On ne se quitte plus, toutes les deux, avec Bianca. Elle me fascine.
Elle me fascine littéralement. Je prends un plaisir fou à
l’écouter. Même si… elle ment beaucoup. Tu ne sais jamais, avec
elle, si c’est du lard ou du cochon, si ce qu’elle te raconte a
vraiment eu lieu ou pas. Ce n’est pas vraiment qu’elle mente en
fait, c’est que ses fantasmes sont, à ses yeux, aussi vrais que la
réalité. Que ce qu’elle imagine, c’est comme si elle l’avait
vécu pour de bon. Encore plus, parfois, que ce qu’elle a
réellement vécu.
Au début, je tenais
absolument à savoir.
– Mais c’est
vrai ou pas ?
Elle me faisait
taire d’un baiser.
– Mais bien
sûr que c’est vrai ! Tout est toujours vrai quand on croit
que ça l’est.
Et elle se lançait
dans une nouvelle anecdote.
– Tiens, tu
sais pas ce qui m’est arrivé un jour ? J’étais toute
jeune. Dix-huit ans. Et j’avais une copine, un peu plus âgée que
moi, qui avait toujours l’air de penser que j’étais complètement
coincée. Ça m’énervait. Comment ça pouvait m’énerver !

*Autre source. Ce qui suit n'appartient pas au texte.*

(** * email-bcast: registration, admin session and broadcast (src/main.py)

    A shallow embedding of the request handlers of [src/main.py] and of the
    collaborators they drive (the Redis store, the signed session, the SMTP
    relay, the log file), followed by the properties of the handlers.

    Conventions.
    - Python [str] values are Rocq strings, read as sequences of code points
      below 256.
    - A handler is a computation in the monad [M]: it threads the [world]
      (Redis store, session dict, trace of observable events) and either
      returns a value or raises a Python exception [exn].
    - Library calls whose code is not in the repository (pydantic's
      [EmailStr.validate] and [bcrypt.checkpw], which may raise, and
      [bcrypt.hashpw]) and the configuration read from the process
      environment are the fields of the record [runtime].
    - What the framework does before a handler body runs is part of a
      request: the dependency [get_redis], with the pings, warnings and
      sleeps of its retry loop, and then the check of the [Form(...)]
      fields. *)

From Stdlib Require Import ZArith Ascii DecimalString DecimalPos DecimalZ Lia.
From stdpp Require Import gmap strings list fin_maps.

Local Open Scope Z_scope.

(** ** Python strings *)

Module PyStr.

Definition code (c : ascii) : N := N_of_ascii c.

(** [str.isspace] on one code point below 256. *)
Definition isspace (c : ascii) : bool :=
  let n := code c in
  (((9 <=? n) && (n <=? 13)) || ((28 <=? n) && (n <=? 32))
    || (n =? 133) || (n =? 160))%N.

(** [str.lower] on one code point below 256. *)
Definition lower_char (c : ascii) : ascii :=
  let n := code c in
  if (((65 <=? n) && (n <=? 90))
      || ((192 <=? n) && (n <=? 222) && negb (n =? 215)))%N
  then ascii_of_N (n + 32) else c.

Fixpoint lower (s : string) : string :=
  match s with
  | EmptyString => EmptyString
  | String c s' => String (lower_char c) (lower s')
  end.

Fixpoint lstrip (s : string) : string :=
  match s with
  | EmptyString => EmptyString
  | String c s' => if isspace c then lstrip s' else s
  end.

(** [rstrip] keeps a character when it is not a space or when something
    is kept after it. *)
Fixpoint rstrip (s : string) : string :=
  match s with
  | EmptyString => EmptyString
  | String c s' =>
      match rstrip s' with
      | EmptyString => if isspace c then EmptyString else String c EmptyString
      | r => String c r
      end
  end.

Definition strip (s : string) : string := rstrip (lstrip s).

Fixpoint startswith (p s : string) : bool :=
  match p, s with
  | EmptyString, _ => true
  | String a p', String b s' => if ascii_dec a b then startswith p' s' else false
  | String _ _, EmptyString => false
  end.

Fixpoint between_all (new s : string) : string :=
  match s with
  | EmptyString => new
  | String c s' => new +:+ String c (between_all new s')
  end.

(** Left-to-right scan of [str.replace] for a non-empty [old]: [skip] counts
    the characters of a match that are still to be passed over. *)
Fixpoint replace_scan (skip : nat) (old new s : string) : string :=
  match s with
  | EmptyString => EmptyString
  | String c s' =>
      match skip with
      | S k => replace_scan k old new s'
      | O =>
          if startswith old s
          then new +:+ replace_scan (Nat.pred (String.length old)) old new s'
          else String c (replace_scan 0 old new s')
      end
  end.

(** [s.replace(old, new)]. *)
Definition replace (s old new : string) : string :=
  match old with
  | EmptyString => between_all new s
  | String _ _ => replace_scan 0 old new s
  end.

(** [str(n)] for a Python int. *)
Definition str (z : Z) : string := NilZero.string_of_int (Z.to_int z).

(** Strict decimal reading, as Redis does for INCR: only the canonical
    rendering of an integer is accepted. *)
Definition int_of_str (s : string) : option Z :=
  match NilZero.int_of_string s with
  | Some d => let z := Z.of_int d in
              if String.eqb (str z) s then Some z else None
  | None => None
  end.

End PyStr.

(** ** Exceptions, responses and observable events *)

(** The Python exceptions the handlers raise, catch or let through.
    [RedisAuthenticationError] is a subclass of [RedisConnectionError], and
    every [Redis...] class is a subclass of [redis.RedisError]. *)
Inductive exn :=
| NameError (name : string)
| TypeError (msg : string)
| AttributeError (msg : string)
| ValidationError
| ValueError (msg : string)
| HTTPException (status_code : Z) (detail : string)
| RedisConnectionError (msg : string)
| RedisAuthenticationError (msg : string)
| RedisResponseError (msg : string)
| RedisTimeoutError (msg : string)
| SMTPException (msg : string)
| OSError (msg : string)
| RuntimeError (msg : string)
| FileNotFoundError.

Definition is_AuthenticationError (e : exn) : bool :=
  match e with RedisAuthenticationError _ => true | _ => false end.

Definition is_ConnectionError (e : exn) : bool :=
  match e with
  | RedisConnectionError _ | RedisAuthenticationError _ => true
  | _ => false
  end.

Definition is_RedisError (e : exn) : bool :=
  match e with
  | RedisConnectionError _ | RedisAuthenticationError _
  | RedisResponseError _ | RedisTimeoutError _ => true
  | _ => false
  end.

Definition is_SMTPException (e : exn) : bool :=
  match e with SMTPException _ => true | _ => false end.

Definition is_AttributeError (e : exn) : bool :=
  match e with AttributeError _ => true | _ => false end.

Definition is_FileNotFoundError (e : exn) : bool :=
  match e with FileNotFoundError => true | _ => false end.

(** [str(e)]. *)
Definition exn_str (e : exn) : string :=
  match e with
  | NameError n => "name '" +:+ n +:+ "' is not defined"
  | TypeError m | AttributeError m | ValueError m | RedisConnectionError m
  | RedisAuthenticationError m | RedisResponseError m | RedisTimeoutError m
  | SMTPException m | OSError m | RuntimeError m => m
  | HTTPException _ d => d
  | ValidationError => "validation error"
  | FileNotFoundError => "No such file or directory: 'logs.txt'"
  end.

(** What a route answers.  The template context is listed without its
    ["request"] entry. *)
Inductive response :=
| TemplateResponse (name : string) (context : list (string * string))
                   (status_code : Z)
| RedirectResponse (url : string) (status_code : Z)
| ErrorResponse (status_code : Z) (detail : string).

Definition status_of (r : response) : Z :=
  match r with
  | TemplateResponse _ _ s | RedirectResponse _ s | ErrorResponse s _ => s
  end.

Inductive log_level := INFO | WARNING | ERROR.

(** The message object built by [send_email].  [To] is a Python value that
    may be [None] (a record without an "email" field). *)
Record EmailMessage := {
  Subject : string;
  From : string;
  To : option string;
  content : string
}.

Inductive event :=
| Log (level : log_level) (msg : string)
| SmtpConnect (host : string) (port : Z)
| SmtpStartTLS
| SmtpLogin (user password : string)
| SmtpSendMessage (msg : EmailMessage)
| SmtpQuit
| Ping
| Sleep (seconds : Z).

(** ** The Redis store *)

Inductive rvalue :=
| RString (s : string)
| RHash (h : gmap string string).

Record world := {
  redis : gmap string rvalue;
  session : gmap string bool;
  trace : list event
}.

Definition set_redis (d : gmap string rvalue) (w : world) : world :=
  {| redis := d; session := session w; trace := trace w |}.

Definition set_session (s : gmap string bool) (w : world) : world :=
  {| redis := redis w; session := s; trace := trace w |}.

Definition emit (e : event) (w : world) : world :=
  {| redis := redis w; session := session w; trace := trace w ++ [e] |}.

(** ** The monad of handlers *)

Definition M (A : Type) : Type := world -> (exn + A) * world.

Definition ret {A} (a : A) : M A := fun w => (inr a, w).

Definition raise {A} (e : exn) : M A := fun w => (inl e, w).

Definition bind {A B} (m : M A) (k : A -> M B) : M B :=
  fun w => match m w with
           | (inr a, w') => k a w'
           | (inl e, w') => (inl e, w')
           end.

(** [try: m  except <classes>: h]. *)
Definition try_except {A} (m : M A) (catches : exn -> bool) (h : exn -> M A)
  : M A :=
  fun w => match m w with
           | (inl e, w') => if catches e then h e w' else (inl e, w')
           | r => r
           end.

(** [try: m  finally: fin], as run by leaving a [with] block. *)
Definition finally {A} (m : M A) (fin : M unit) : M A :=
  fun w => match m w with
           | (r, w') => match fin w' with
                        | (inl e, w'') => (inl e, w'')
                        | (inr _, w'') => (r, w'')
                        end
           end.

Notation "'do' x <- m ; k" := (bind m (fun x => k))
  (at level 10, x name, m at level 100, k at level 200,
   format "'[v' 'do'  x  <-  m ; '/' k ']'").

Notation "'exec' m ; k" := (bind m (fun _ => k))
  (at level 10, m at level 100, k at level 200,
   format "'[v' 'exec'  m ; '/' k ']'").

Fixpoint for_each {A} (l : list A) (body : A -> M unit) : M unit :=
  match l with
  | [] => ret tt
  | x :: l' => exec body x; for_each l' body
  end.

Fixpoint collect {A B} (l : list A) (body : A -> M B) : M (list B) :=
  match l with
  | [] => ret []
  | x :: l' => do y <- body x; do ys <- collect l' body; ret (y :: ys)
  end.

Definition log (lvl : log_level) (msg : string) : M unit :=
  fun w => (inr tt, emit (Log lvl msg) w).

Definition event_ (e : event) : M unit := fun w => (inr tt, emit e w).

(** *** Redis commands

    The commands are modelled on a connection that stays up once
    [get_redis] has handed it over: each one fails only as the server makes
    it fail (wrong type, not an integer, overflow), not by a transport error
    in the middle of a request. *)

Definition WRONGTYPE : exn :=
  RedisResponseError
    "WRONGTYPE Operation against a key holding the wrong kind of value".

Definition INT64_MAX : Z := 9223372036854775807.

Definition r_exists (key : string) : M bool :=
  fun w => (inr (bool_decide (is_Some (redis w !! key))), w).

Definition hexists (key field : string) : M bool :=
  fun w => match redis w !! key with
           | None => (inr false, w)
           | Some (RHash h) => (inr (bool_decide (is_Some (h !! field))), w)
           | Some (RString _) => (inl WRONGTYPE, w)
           end.

Definition hgetall (key : string) : M (gmap string string) :=
  fun w => match redis w !! key with
           | None => (inr ∅, w)
           | Some (RHash h) => (inr h, w)
           | Some (RString _) => (inl WRONGTYPE, w)
           end.

Definition set_fields (mapping : list (string * string))
  (h : gmap string string) : gmap string string :=
  foldl (fun acc fv => <[fv.1 := fv.2]> acc) h mapping.

Definition hset (key : string) (mapping : list (string * string)) : M unit :=
  fun w => match redis w !! key with
           | None =>
               (inr tt, set_redis (<[key := RHash (set_fields mapping ∅)]> (redis w)) w)
           | Some (RHash h) =>
               (inr tt, set_redis (<[key := RHash (set_fields mapping h)]> (redis w)) w)
           | Some (RString _) => (inl WRONGTYPE, w)
           end.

Et je protestais. « Coincée, moi ? Peut-être moins que
toi, si ça tombe. » « Ah, oui ? Eh ben, prouve-le
alors ! » Quand elle voudrait. C’était pas un problème.
Et elle m’a prise au mot. « Je connais des types, là, ils
adorent ça donner des fessées… Alors si le cœur t’en dit… »
Hein ? Des fessées ? Non, mais elle était vraiment pas
bien, elle, dans sa tête ! « Oui, ben alors là, sûrement
pas ! Et puis quoi encore ! » Elle a pris son petit
air entendu. Dans le registre : « Tu vois, je le savais
bien ! T’es complètement coincée. » Ce qui m’a mise
en rage. Mais si, j’allais y aller ! Bien sûr que j’allais
y aller ! Si elle croyait que c’était une fessée qu’allait
me faire peur. En réalité, j’étais morte de trouille. Et
d’appréhension. Comment ça devait faire mal, une fessée !
Et comment ça devait être humiliant ! Mais je n’aurais
reculé pour rien au monde. Je n’allais sûrement pas lui donner
cette satisfaction.
– C’est
tout toi, ça !
– Et, un
soir, je me suis retrouvée attachée sur un banc, sans plus pouvoir
bouger, complètement entravée, avec cinq ou six types impassibles
tout autour. Pas un mot. Pas une réaction. Rien. Tu peux pas savoir
comment c’est angoissant.
– Oh, que
si !
– Et ça a
duré, comme ça, un temps qui m’a paru interminable. Ils fumaient.
Ils tournaient autour du banc. Ils sortaient. Ils rentraient. J’en
arrivais à espérer que ça tombe. Une bonne fois pour toutes. Qu’on
en finisse ! De temps en temps ma copine s’approchait.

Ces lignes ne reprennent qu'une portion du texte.